◆ WHAT THE EXERCISE ASKS ◆
The required output is the lines below from the line containing "(** Four rows" to the line containing "Definition demo_params : WorkerParams", inclusive, retyped exactly. No other lines belong in it.
RECORDED DATA Start Marker
(* ===== verification/RunnerDemo.v ===== *)
(** A small worker: the witnesses of the properties of [RunnerSound]. *)

From Stdlib Require Import QArith.
From stdpp Require Import gmap sorting.
From S2P Require Import Prelude Request Scheduler BlockTable BlockTableFacts BatchUpdate LogitsFacts LogitsFollow InputBatch.
From S2P Require Import BatchRows BatchTokens BatchColumns BatchSampling BatchHoles BatchState BatchPhases ReorderBatch ReorderFacts ModelRunner RunnerFacts RunnerStep RunnerTokens RunnerSound.
Import BatchRows BatchTokens BatchColumns BatchSampling BatchHoles BatchState BatchPhases LogitsFacts LogitsFollow Runner RunnerFacts ReorderFacts RunnerStep RunnerTokens RunnerSound.
Local Open Scope Z_scope.

Module RunnerDemo.

#[export] Instance exact_floats : Float32 := fun q => q.

(** Four rows of eight tokens, sixteen token ids, one table of four blocks a row. *)
Definition N : nat := 4.
Definition W : nat := 8.
Definition V : Z := 16.
Definition demo_dims : list (Z * Z) := [(1, 4)].
Definition demo_cfg : RunnerConfig :=
  {| is_last_rank := true; use_async_scheduling := false; use_async_spec_decode := false; reorder_batch_threshold := Some 1; num_groups := 1; rc_max_model_len := 8 |}.
Definition demo_tables : list BlockTable :=
  match Table.init {| pcp_world_size := 1; pcp_rank := 0; dcp_world_size := 1; dcp_rank := 0 |} 2 (Z.of_nat N) 4 8 2 1 with Ok t => [t] | Raise _ => [] end.
Definition demo_start : ModelRunner :=
  runner_init demo_cfg (Z.of_nat N) (Z.of_nat W) V false demo_tables {| is_enabled := false; reasoning_start_token_ids := []; reasoning_end_token_ids := []; think_states := [] |}.

Definition demo_params : WorkerParams :=
  {| temperature := 1; seed := None; top_p := 1 # 2; top_k := 4; frequency_penalty := 0; presence_penalty := 0; repetition_penalty := 1; logprobs := None;
     logprob_token_ids := None; allowed_token_ids := Some [3; 5]; bad_words_token_ids := None; min_p := 1 # 4; logit_bias := Some [(3, 1%Q)]; wp_min_tokens := 2;
     all_stop_token_ids := [9]; thinking_token_budget := None; wp_prompt_logprobs := None |}.
Definition demo_request (id : string) (prompt : list Z) (blocks : list Z) (computed : Z) : WorkerNewRequest :=
  {| wn_req_id := id; wn_prompt_token_ids := Some prompt; wn_prompt_embeds := None; wn_sampling_params := Some demo_params; wn_block_ids := [blocks];
     wn_num_computed_tokens := computed; wn_lora_request := None |}.
Definition demo_data (ids : list string) (computed : list Z) (blocks : list (option (list (list Z)))) (outputs : list Z) : CachedRequestData :=
  {| cr_req_ids := ids; resumed_req_ids := ∅; new_token_ids := []; cr_all_token_ids := []; new_block_ids := blocks;
     cr_num_computed_tokens := computed; cr_num_output_tokens := outputs |}.

(** The first step: [a] is a prefill; the other one has all but one of its tokens cached already, and a draft. *)
Definition demo_step1 : WorkerStep :=
  {| ws_finished_req_ids := ∅; ws_free_encoder_mm_hashes := []; ws_num_scheduled_tokens := [("a", 3); ("b", 1)];
     ws_new_reqs := [demo_request "a" [1; 2; 3] [1; 2] 0; demo_request "b" [4; 5] [3] 1];
     ws_cached_reqs := demo_data [] [] [] []; ws_spec_decode_tokens := ∅ |}.
Definition demo1 : ModelRunner := (update_states elements demo_step1 demo_start).2.
Definition demo_samples : list (list Z) := [[7]; [8]].
Definition demo2 : ModelRunner := (bookkeeping_sync (zlen demo_samples) demo_samples [] demo1).2.

(** The second step: [b] has finished, [a] goes on with a draft and a block more, and a request comes. *)
Definition demo_step2 : WorkerStep :=
  {| ws_finished_req_ids := {[ "b" ]}; ws_free_encoder_mm_hashes := []; ws_num_scheduled_tokens := [("c", 2); ("a", 2)];
     ws_new_reqs := [demo_request "c" [6; 6] [5] 0];
     ws_cached_reqs := demo_data ["a"] [3] [Some [[4]]] [1]; ws_spec_decode_tokens := {[ "a" := [11] ]} |}.
Definition demo3 : ModelRunner := (update_states elements demo_step2 demo2).2.

Example demo_order1 : req_ids (ids (input_batch demo1)) = [Some "b"; Some "a"].
Proof. vm_compute. reflexivity. Qed.
Example demo_order3 : req_ids (ids (input_batch demo3)) = [Some "a"; Some "c"] /\ take 2 (spec_token_ids (ids (input_batch demo3))) = [[11]; []].
Proof. vm_compute. done. Qed.
Example demo_rows3 : take 2 (token_ids_cpu (tokens (input_batch demo3))) = [[1; 2; 3; 8; 11; 0; 0; 0]; [6; 6; 7; 0; 0; 0; 0; 0]].
Proof. vm_compute. reflexivity. Qed.

(** ** The steps fit *)

Lemma demo_params_fit : params_fit V demo_params.
Proof. split; [done|]. split; [done|]. intros l [= <-]. repeat constructor; done. Qed.

(** A request of this demo, whatever its generator and its output list. *)
Lemma demo_fits spec output (r : CachedRequestState) prompt blocks : rs_prompt_token_ids r = Some prompt -> rs_prompt_embeds r = None ->
  rs_num_prompt_tokens r = zlen prompt -> rs_sampling_params r = Some demo_params -> rs_lora_request r = None -> rs_block_ids r = [blocks] ->
  forallb Table.is_int32 (prompt ++ output ++ spec) = true -> Table.is_int32 (rs_num_computed_tokens r) = true ->
  forallb (fun b => (0 <=? b) && (b <? 100)) blocks = true -> (length blocks <= 4)%nat -> (length (prompt ++ output ++ spec) <= W)%nat ->
  request_fits W V demo_dims spec output r.
Proof.
  intros H1 H2 H3 H4 H5 H6 Hint Hc Hb Hn HW. rewrite !forallb_app, !andb_true_iff in Hint. destruct Hint as (I1 & I2 & I3). rewrite !length_app in HW.
  assert (length (active (with_spec spec (entry_with output r))) = length (prompt ++ output ++ spec)) as Ha.
  { unfold active, prompt_of. cbn. rewrite H1. rewrite !length_app, !length_fmap, !length_app. lia. }
  assert (length (active (entry_with output r)) = length (prompt ++ output)) as Ha0.
  { unfold active, prompt_of. cbn. rewrite H1. rewrite !length_app, !length_fmap, !length_app. cbn. lia. }
  split; [split| | |].
  - split; cbn; unfold prompt_len; cbn.
    + rewrite H1, H2, H3. done.
    + rewrite Ha0, length_app. lia.
    + rewrite H1. by intros l [= <-].
    + done.
    + split; [|done]. unfold Table.is_int32. rewrite H3. unfold zlen. unfold W in HW. rewrite andb_true_iff, Z.leb_le, Z.ltb_lt. lia.
  - intros g d Hg. destruct g as [|g]; [|done]. injection Hg as <-. exists blocks. cbn. rewrite H6. split; [done|]. split; [|unfold zlen; lia].
    apply Forall_forall. intros b Hin. rewrite forallb_forall in Hb. specialize (Hb b). rewrite <- list_elem_of_In, andb_true_iff, Z.leb_le, Z.ltb_lt in Hb.
    specialize (Hb Hin). split; cbn; lia.
  - intros l. cbn. rewrite H5. done.
  - exists demo_params. split; [done|apply demo_params_fit].
  - done.
  - rewrite Ha, !length_app. lia.
  - intros a. unfold payload_at, params_of. cbn. rewrite H4. intros [= <-]. done.
Qed.

Ltac demo_row := eapply demo_fits; first [reflexivity | vm_compute; repeat constructor].

Lemma demo_fits1 : step_fits N W V demo_dims demo_start demo_step1.
Proof.
  split.
  - by apply (bool_decide_unpack (NoDup _)).
  - done.
  - cbn. unfold N. lia.
  - intros n Hn. split; [by left|]. apply elem_of_cons in Hn as [->|[->|[]%elem_of_nil]%elem_of_cons]; (split; [by eexists|by eexists|]); intros k g o [= <-]; demo_row.
  - intros i id Hi. done.
Qed.

Lemma demo_start_reachable : reachable elements N W V demo_dims demo_start.
Proof.
  apply reach_init; [done|]. unfold demo_tables. constructor; [|constructor].
  eexists {| pcp_world_size := 1; pcp_rank := 0; dcp_world_size := 1; dcp_rank := 0 |}, 2, 4, 8, 2, 1. by split_and!.
Qed.

Lemma demo_reachable1 : reachable elements N W V demo_dims demo1.
Proof. apply reach_schedule; [apply demo_start_reachable|apply demo_fits1]. Qed.

Lemma demo_samples_fit : samples_fit W demo1 demo_samples.
Proof.
  split; [by vm_compute|]. intros [|[|i]] l Hl; [injection Hl as <-; split; [by vm_compute|split; [done|]]..|done].
  - exists 2. split; [by vm_compute|]. by vm_compute.
  - exists 3. split; [by vm_compute|]. by vm_compute.
Qed.

Lemma demo_reachable2 : reachable elements N W V demo_dims demo2.
Proof. apply reach_sample; [apply demo_reachable1|apply demo_samples_fit]. Qed.

Lemma demo_fits2 : step_fits N W V demo_dims demo2 demo_step2.
Proof.
  split.
  - by apply (bool_decide_unpack (NoDup _)).
  - apply Permutation_refl.
  - cbn. unfold N. lia.
  - intros n [->|[]%elem_of_nil]%elem_of_cons. split; [left; by vm_compute|]. split; [by eexists|by eexists|]. intros k g o [= <-]. demo_row.
  - intros [|i] id Hi; [|done]. injection Hi as <-. split; [by vm_compute|].
    assert (is_Some (cached_requests demo2 !! "a")) as [r Hr] by (vm_compute; by eexists).
    exists r, 3, (Some [[4]]), 1. split; [done|]. vm_compute in Hr. injection Hr as <-. split; try done.
    + intros new [= <-]. done.
    + demo_row.
Qed.

(** ** Witnesses *)

Lemma elements_order (X : gset string) : elements X ≡ₚ elements X.
Proof. done. Qed.

Lemma demo_ids s es l : runner_ok N W V demo_dims s es -> req_ids (ids (input_batch s)) = Some <$> l -> en_id <$> es = l.
Proof.
  intros Hok Hl. rewrite (io_ids _ _ (bk_ids _ _ _ _ _ _ (rk_batch _ _ _ _ _ _ Hok))), <- !list_fmap_compose in Hl.
  revert l Hl. clear. induction es as [|e es IH]; intros [|x l] Hl; try done. injection Hl as H1 H2. cbn. f_equal; [done|by apply IH].
Qed.

Lemma worker_keeps_batch_witness : exists es, runner_ok N W V demo_dims demo2 es.
Proof. apply (worker_keeps_batch elements N W V demo_dims elements_order demo2). apply demo_reachable2. Defined.

Lemma worker_follows_schedule_witness : exists s' es', update_states elements demo_step2 demo2 = (Ok [], s') /\ runner_ok N W V demo_dims s' es'
  /\ follows_schedule demo2 demo_step2 s' es'.
Proof. apply (worker_follows_schedule elements N W V demo_dims elements_order demo2 demo_step2); [apply demo_reachable2|apply demo_fits2]. Defined.

Lemma worker_caches_samples_witness : exists es s', runner_ok N W V demo_dims demo1 es /\ bookkeeping_sync 2 demo_samples [] demo1 = (Ok tt, s')
  /\ runner_ok N W V demo_dims s' (zip_with sampled demo_samples es).
Proof.
  destruct (reachable_ok elements N W V demo_dims elements_order demo1 demo_reachable1) as [es Hok].
  destruct (worker_caches_samples N W V demo_dims demo1 es demo_samples [] Hok demo_samples_fit) as (s' & E & Hok' & _). exists es, s'. split; [exact Hok|split; [exact E|exact Hok']].
Defined.

Lemma condense_closes_gaps_witness : exists changed s' es, (mfor ["b"] remove_from_batch ;; on_batch Batch.condense ;; refresh) demo2 = (Ok changed, s')
  /\ BatchState.batch_ok N W V demo_dims (input_batch s') (Some <$> es).
Proof.
  destruct (reachable_ok elements N W V demo_dims elements_order demo2 demo_reachable2) as [es Hok].
  destruct (condense_closes_gaps N W V demo_dims demo2 es ["b"] Hok) as (ch & s' & es' & E & Hb & _). exists ch, s', es'. split; [exact E|exact Hb].
Defined.

Lemma reorder_splits_batch_witness : exists modified b' es, Reorder.reorder_batch_to_split_decodes_and_prefills [("a", 1); ("b", 2)] 1 (input_batch demo2) = (Ok modified, b')
  /\ BatchState.batch_ok N W V demo_dims b' (Some <$> es).
Proof.
  destruct (reachable_ok elements N W V demo_dims elements_order demo2 demo_reachable2) as [es Hok].
  destruct (reorder_splits_batch N W V demo_dims demo2 es [("a", 1); ("b", 2)] 1 Hok) as (f & b' & es' & E & Hb & _).
  - intros e He. assert (en_id <$> es = ["b"; "a"]) as Hids by (apply (demo_ids demo2 es _ Hok); vm_compute; reflexivity).
    assert (en_id e ∈ ["b"; "a"]) as Hin by (rewrite <- Hids; by apply list_elem_of_fmap_2).
    apply elem_of_cons in Hin as [->|Hin]; [by eexists|]. apply list_elem_of_singleton in Hin as ->. by eexists.
  - exists f, b', es'. split; [exact E|exact Hb].
Defined.

End RunnerDemo.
RECORDED DATA End Marker
◆ EXPECTED OUTPUT ◆
(** Four rows of eight tokens, sixteen token ids, one table of four blocks a row. *)
Definition N : nat := 4.
Definition W : nat := 8.
Definition V : Z := 16.
Definition demo_dims : list (Z * Z) := [(1, 4)].
Definition demo_cfg : RunnerConfig :=
  {| is_last_rank := true; use_async_scheduling := false; use_async_spec_decode := false; reorder_batch_threshold := Some 1; num_groups := 1; rc_max_model_len := 8 |}.
Definition demo_tables : list BlockTable :=
  match Table.init {| pcp_world_size := 1; pcp_rank := 0; dcp_world_size := 1; dcp_rank := 0 |} 2 (Z.of_nat N) 4 8 2 1 with Ok t => [t] | Raise _ => [] end.
Definition demo_start : ModelRunner :=
  runner_init demo_cfg (Z.of_nat N) (Z.of_nat W) V false demo_tables {| is_enabled := false; reasoning_start_token_ids := []; reasoning_end_token_ids := []; think_states := [] |}.

Definition demo_params : WorkerParams :=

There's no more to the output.